Try it -> Reproduce exactly, and only, the lines running from the start of the entries below to the line containing "f64) (timestamp : Z)".

Stored items:
(* ===== verification/ConsoleMonitor.v ===== *)
(** * The console: monitoring and exports
    (crates/ros-z-console/src/core/engine.rs, events.rs, metrics.rs, export.rs,
    modes/headless.rs)

    The passes of the monitor, which tell the event bus what topics have come and
    gone since the pass before; the events as text, the lists that the headless mode
    starts with, and the exports of the graph.  The theorem: who replays the events
    knows the topics. *)
From stdpp Require Import gmap strings.
From S2P Require Import Prelude RustStr RustText RustColl Entity RmwZenoh Graph ConsoleText ConsoleFormat.
Open Scope string_scope.

(** ** Definitions *)

(** *** events.rs and metrics.rs *)

Inductive SystemEvent :=
| TopicDiscovered (topic type_name : string) (timestamp : Z)
| TopicRemoved (topic : string) (timestamp : Z)
| RateMeasured (topic : string) (rate_hz bandwidth_kbps : f64) (timestamp : Z)
| NodeDiscovered (namespace name : string) (timestamp : Z)
| NodeRemoved (namespace name : string) (timestamp : Z)
| ServiceDiscovered (service type_name : string) (timestamp : Z)
| MetricsSnapshot (total_topics total_nodes total_services timestamp : Z).
Definition to_human_readable (e : SystemEvent) : string :=
  match e with
  | TopicDiscovered topic type_name _ => "Topic discovered: " ++ topic ++ " (" ++ type_name ++ ")"
  | TopicRemoved topic _ => "Topic removed: " ++ topic
  | RateMeasured topic rate_hz bandwidth_kbps _ =>
      "Topic " ++ topic ++ " rate: " ++ f64_fixed 1 rate_hz ++ " Hz, " ++ f64_fixed 2 bandwidth_kbps ++ " KB/s"
  | NodeDiscovered namespace name _ => "Node discovered: " ++ namespace ++ "/" ++ name
  | NodeRemoved namespace name _ => "Node removed: " ++ namespace ++ "/" ++ name
  | ServiceDiscovered service type_name _ => "Service discovered: " ++ service ++ " (" ++ type_name ++ ")"
  | MetricsSnapshot t n s _ =>
      "Snapshot: " ++ Z_dec t ++ " topics, " ++ Z_dec n ++ " nodes, " ++ Z_dec s ++ " services"
  end.

(** [struct MetricRecord]; the bits of its floats. *)
Record MetricRecord := mkMetricRecord {
  mr_timestamp : Z;
  mr_topic : string;
  rate_hz : Z;
  bandwidth_kbps : Z;
  avg_payload_bytes : Z;
}.

Section Engine.
Context `{ZA : ZenohApi} {SL : SlabApi} {HO : HashOrder}.
Variable parser : string -> option Entity.

(** *** The monitor (engine.rs) *)

(** One pass of the loop of [start_monitoring], after its sleep; [last_state] is the
    topics of the pass before. *)
Definition monitor_pass (now : Z) (d : GraphData) (last_state : gmap string string)
    : GraphData * list SystemEvent * gmap string string :=
  let '(d, current_topics) := get_topic_names_and_types parser d in
  let discovered := omap (fun '(topic, type_name) =>
    if decide (is_Some (last_state !! topic)) then None else Some (TopicDiscovered topic type_name now)) current_topics in
  let removed := omap (fun '(topic, _) =>
    if existsb (fun '(t, _) => String.eqb t topic) current_topics then None else Some (TopicRemoved topic now))
    (map_order _ last_state) in
  (d, (discovered ++ removed)%list, foldl (fun m '(topic, type_name) => <[topic := type_name]> m) ∅ current_topics).
(** The passes: when each is and what the graph is then. *)
Definition monitor_run (passes : list (Z * GraphData)) : list SystemEvent * gmap string string :=
  foldl (fun '(events, last_state) '(now, d) =>
    let '(_, more, last_state) := monitor_pass now d last_state in (events ++ more, last_state)%list)
    ([], ∅) passes.

(** *** The headless mode (modes/headless.rs) *)

Definition line_feed : string := String newline "".
Definition listing {A} (title : string) (entry : A -> string) (l : list A) : string :=
  title ++ line_feed ++ collect (map (fun x => "  " ++ entry x ++ line_feed) l)
  ++ (if Nat.eqb (length l) 0 then "  (none)" ++ line_feed else "").
Definition print_initial_state (d : GraphData) : GraphData * string :=
  let '(d, topics) := get_topic_names_and_types parser d in
  let '(d, services) := get_service_names_and_types parser d in
  let '(d, nodes) := get_node_names parser d in
  (d, listing "Discovered Topics:" (fun '(topic, type_name) => "📡 " ++ topic ++ " (" ++ type_name ++ ")") topics
      ++ listing "Discovered Services:" (fun '(service, type_name) => "🔌 " ++ service ++ " (" ++ type_name ++ ")") services
      ++ listing "Discovered Nodes:" (fun '(name, namespace) => "🤖 " ++ namespace ++ "/" ++ name) nodes).

(** *** Exports (export.rs) *)

(** The endpoints of a topic, and the node of each for a line. *)
Definition dot_edges {E} (d : GraphData) (kind : EntityKind) (topic : string) (edge : string -> string) : res E (GraphData * string) :=
  '(d, l) ← get_entities_by_topic parser d kind topic;
  let text := collect (map (fun endpoint =>
    edge (node_namespace (ep_node endpoint) ++ "/" ++ node_name (ep_node endpoint)) ++ line_feed) (endpoints d l)) in
  Ok (foldl arc_drop d l, text).
Definition quoted (s : string) : string := quote ++ s ++ quote.
Fixpoint dot_topics {E} (d : GraphData) (l : list (string * string)) : res E (GraphData * string) :=
  match l with
  | [] => Ok (d, "")
  | (topic, type_name) :: l =>
      let topic_id := quoted ("topic:" ++ topic) in
      let node := "  " ++ topic_id ++ " [label=" ++ quoted (topic ++ "\n" ++ type_name)
                  ++ ", shape=ellipse, fillcolor=lightgreen, style=filled];" ++ line_feed in
      '(d, pubs) ← dot_edges d KPublisher topic (fun node_id => "  " ++ quoted node_id ++ " -> " ++ topic_id ++ " [color=blue];");
      '(d, subs) ← dot_edges d KSubscription topic (fun node_id => "  " ++ topic_id ++ " -> " ++ quoted node_id ++ " [color=green];");
      '(d, rest) ← dot_topics d l;
      Ok (d, node ++ pubs ++ subs ++ rest)
  end.
Definition export_dot {E} (d : GraphData) : res E (GraphData * string) :=
  let '(d, nodes) := get_node_names parser d in
  let node_lines := collect (map (fun '(name, namespace) =>
    "  " ++ quoted (namespace ++ "/" ++ name) ++ " [label=" ++ quoted name ++ ", fillcolor=lightblue, style=filled];" ++ line_feed) nodes) in
  let '(d, topics) := get_topic_names_and_types parser d in
  '(d, topic_lines) ← dot_topics d topics;
  Ok (d, "digraph ROS_Graph {" ++ line_feed ++ "  rankdir=LR;" ++ line_feed ++ "  node [shape=box];" ++ line_feed ++ line_feed
         ++ node_lines ++ topic_lines ++ "}" ++ line_feed).
Definition export_csv `{FloatDisplay} (history : list MetricRecord) : string :=
  "timestamp,topic,rate_hz,bandwidth_kbps,avg_payload_bytes" ++ line_feed
  ++ collect (map (fun r => Z_dec (mr_timestamp r) ++ "," ++ mr_topic r ++ "," ++ f64_fmt (rate_hz r) ++ ","
                            ++ f64_fmt (bandwidth_kbps r) ++ "," ++ Z_dec (avg_payload_bytes r) ++ line_feed) history).
End Engine.

(** ** Properties *)

Section Proofs.
Context `{ZA : ZenohApi} {SL : SlabApi} {HO : HashOrder} `{HL : !HashOrderLaws}.
Context (parser : string -> option Entity).

(** What a reader of the events knows: a topic comes only when it is not there, and
    goes only when it is. *)
Definition replay_one (known : option (gset string)) (e : SystemEvent) : option (gset string) :=
  known ← known;
  match e with
  | TopicDiscovered topic _ _ => if decide (topic ∈ known) then None else Some ({[topic]} ∪ known)
  | TopicRemoved topic _ => if decide (topic ∈ known) then Some (known ∖ {[topic]}) else None
  | _ => Some known
  end.
Definition replay (known : gset string) (events : list SystemEvent) : option (gset string) := foldl replay_one (Some known) events.

(** The topics of a graph at a pass. *)
Definition topic_names (d : GraphData) : list string := map fst (get_topic_names_and_types parser d).2.

Lemma omap_fst_sublist {A} (f : string * A -> option (string * string)) l :
  (forall x y, f x = Some y -> y.1 = x.1) -> sublist (map fst (omap f l)) (map fst l).
Proof.
  intros H. induction l as [|x l IH]; [constructor|]. cbn. destruct (f x) as [y|] eqn:E; cbn; [|by constructor].
  rewrite (H _ _ E). by constructor.
Qed.

Lemma topic_names_NoDup d : NoDup (topic_names d).
Proof.
  unfold topic_names, get_topic_names_and_types, names_and_types. cbn [snd].
  eapply sublist_NoDup; [|apply omap_fst_sublist].
  - rewrite map_order_perm. apply NoDup_fst_map_to_list.
  - intros [name s] y. cbn. destruct (first_type _ _); [|done]. by intros [= <-].
Qed.

Lemma replay_app known l l' : replay known (l ++ l') = (k ← replay known l; replay k l').
Proof.
  unfold replay. rewrite foldl_app. destruct (foldl replay_one (Some known) l); [done|]. cbn.
  induction l'; done.
Qed.

Lemma replay_discovered (last_state : gmap string string) now l known :
  NoDup (map fst l) -> (forall t, t ∈ map fst l -> t ∈ known <-> is_Some (last_state !! t)) ->
  replay known (omap (fun '(topic, type_name) =>
    if decide (is_Some (last_state !! topic)) then None else Some (TopicDiscovered topic type_name now)) l)
  = Some (known ∪ list_to_set (map fst l)).
Proof.
  revert known. induction l as [|[t ty] l IH]; intros known D K; [cbn; f_equal; set_solver|].
  cbn in D. apply NoDup_cons in D as [N D]. cbn [omap list_omap map fst]. assert (Kt := K t ltac:(set_solver)).
  case_decide as L.
  - rewrite IH; [f_equal; set_solver | done|]. intros t' H. apply K. set_solver.
  - unfold replay. cbn [foldl replay_one mbind option_bind]. rewrite decide_False by tauto.
    change (replay ({[t]} ∪ known) (omap (fun '(topic, type_name) =>
      if decide (is_Some (last_state !! topic)) then None else Some (TopicDiscovered topic type_name now)) l) = Some (known ∪ list_to_set (t :: map fst l))).
    rewrite IH; [f_equal; set_solver | done|]. intros t' H. rewrite <- (K t') by set_solver. set_solver.
Qed.

Lemma replay_removed now (current : list (string * string)) l known :
  NoDup (map fst l) -> (forall t, t ∈ map fst l -> t ∈ known) ->
  replay known (omap (fun '(topic, _) =>
    if existsb (fun '(t, _) => String.eqb t topic) current then None else Some (TopicRemoved topic now)) (l : list (string * string)))
  = Some (known ∖ (list_to_set (map fst l) ∖ list_to_set (map fst current))).
Proof.
  revert known. induction l as [|[t ty] l IH]; intros known D K; [cbn; f_equal; set_solver|].
  cbn in D. apply NoDup_cons in D as [N D]. cbn [omap list_omap map fst].
  assert (C : existsb (fun '(t', _) => String.eqb t' t) current = true <-> t ∈ map fst current).
  { rewrite existsb_exists. split.
    - intros ([t' ty'] & H%list_elem_of_In & ->%String.eqb_eq). by apply (list_elem_of_fmap_2 fst _ (t, ty')).
    - intros H. apply list_elem_of_fmap in H as ([t' ty'] & -> & H%list_elem_of_In). exists (t', ty'). cbn. by rewrite String.eqb_refl. }
  destruct (existsb _ current) eqn:X.
  - assert (t ∈ map fst current) by by apply C. rewrite IH; [f_equal; set_solver | done | set_solver].
  - assert (t ∉ map fst current) by (intros H; apply C in H; congruence).
    unfold replay. cbn [foldl replay_one mbind option_bind]. rewrite decide_True by set_solver.
    change (replay (known ∖ {[t]}) (omap (fun '(topic, _) =>
      if existsb (fun '(t', _) => String.eqb t' topic) current then None else Some (TopicRemoved topic now)) l)
      = Some (known ∖ (list_to_set (t :: map fst l) ∖ list_to_set (map fst current)))).
    rewrite IH; [f_equal; set_solver | done | set_solver].
Qed.

Lemma collected_dom l (m : gmap string string) :
  dom (foldl (fun m '(topic, type_name) => <[topic := type_name]> m) m l) = dom m ∪ list_to_set (map fst l).
Proof.
  revert m. induction l as [|[t ty] l IH]; intros m; cbn; [set_solver|]. rewrite IH, dom_insert_L. set_solver.
Qed.

Lemma keys_dom (m : gmap string string) t : t ∈ map fst (map_to_list m) <-> t ∈ dom m.
Proof.
  rewrite elem_of_dom. unfold is_Some. rewrite list_elem_of_fmap. split.
  - intros ([k v] & -> & H). exists v. by apply elem_of_map_to_list.
  - intros [v H]. exists (t, v). split; [done|]. by apply elem_of_map_to_list.
Qed.

Lemma monitor_pass_replay now d d' last_state events last_state' : monitor_pass parser now d last_state = (d', events, last_state') ->
  dom last_state' = list_to_set (topic_names d) /\ replay (dom last_state) events = Some (dom last_state').
Proof.
  unfold monitor_pass. pose proof (topic_names_NoDup d) as D. unfold topic_names in *.
  destruct (get_topic_names_and_types parser d) as [d1 current]. cbn [snd] in *. intros [= _ <- <-].
  rewrite collected_dom, dom_empty_L, union_empty_l_L. split; [done|].
  rewrite replay_app, replay_discovered by (try done; intros; apply elem_of_dom). cbn [mbind option_bind].
  assert (O : map fst (map_order _ last_state) ≡ₚ map fst (map_to_list last_state)) by (by rewrite map_order_perm).
  rewrite replay_removed.
  - f_equal. assert (E : list_to_set (map fst (map_order _ last_state)) =@{gset string} dom last_state).
    { rewrite O. apply set_eq. intros t. rewrite elem_of_list_to_set. apply keys_dom. }
    rewrite E. apply set_eq. intros t. destruct (decide (t ∈ map fst current)); set_solver.
  - rewrite O. apply NoDup_fst_map_to_list.
  - intros t H. rewrite O in H. apply elem_of_union_l. by apply keys_dom.
Qed.

(** The events of the monitor are the history of the topics: replayed from the
    start, each topic that is announced was not there and each that is removed was,
    and after every pass what the events have left are exactly the topics that the
    graph listed. *)
Theorem monitor_replays passes now d :
  replay ∅ (monitor_run parser (passes ++ [(now, d)])).1 = Some (list_to_set (topic_names d)).
Proof.
  assert (A : forall passes, replay ∅ (monitor_run parser passes).1 = Some (dom (monitor_run parser passes).2)).
  { clear passes now d. intros passes. induction passes as [|[now d] passes IH] using rev_ind; [cbn; by rewrite dom_empty_L|].
    unfold monitor_run in *. rewrite foldl_snoc. destruct (foldl _ _ passes) as [events last_state]. cbn [fst snd] in *.
    destruct (monitor_pass parser now d last_state) as [[d' more] last_state'] eqn:P. cbn [fst snd].
    rewrite replay_app, IH. cbn. by eapply monitor_pass_replay. }
  rewrite A. f_equal. unfold monitor_run. rewrite foldl_snoc. destruct (foldl _ _ passes) as [events last_state].
  destruct (monitor_pass parser now d last_state) as [[d' more] last_state'] eqn:P. by eapply monitor_pass_replay.
Qed.
End Proofs.

(** ** An example *)

(** A publisher that comes and goes again. *)
From S2P Require Import GraphProps.
#[local] Existing Instances ex_zenoh ex_slab ex_order ex_order_laws.
Definition ex_passes : list (Z * GraphData) := [(1%Z, data ex_graph); (2%Z, data ex_graph)].
Lemma monitor_replays_witness :
  (exists type_name, (monitor_run ex_parser (ex_passes ++ [(3%Z, data_new)])).1
    = [TopicDiscovered "/ns/chatter" type_name 1; TopicRemoved "/ns/chatter" 3]) /\
  replay ∅ (monitor_run ex_parser (ex_passes ++ [(3%Z, data_new)])).1 = Some ∅.
Proof.
  split; [eexists; vm_compute; reflexivity|].
  rewrite (monitor_replays ex_parser ex_passes 3 data_new). f_equal; vm_compute; reflexivity.
Defined.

Exercise solution ->
(* ===== verification/ConsoleMonitor.v ===== *)
(** * The console: monitoring and exports
    (crates/ros-z-console/src/core/engine.rs, events.rs, metrics.rs, export.rs,
    modes/headless.rs)

    The passes of the monitor, which tell the event bus what topics have come and
    gone since the pass before; the events as text, the lists that the headless mode
    starts with, and the exports of the graph.  The theorem: who replays the events
    knows the topics. *)
From stdpp Require Import gmap strings.
From S2P Require Import Prelude RustStr RustText RustColl Entity RmwZenoh Graph ConsoleText ConsoleFormat.
Open Scope string_scope.

(** ** Definitions *)

(** *** events.rs and metrics.rs *)

Inductive SystemEvent :=
| TopicDiscovered (topic type_name : string) (timestamp : Z)
| TopicRemoved (topic : string) (timestamp : Z)
| RateMeasured (topic : string) (rate_hz bandwidth_kbps : f64) (timestamp : Z)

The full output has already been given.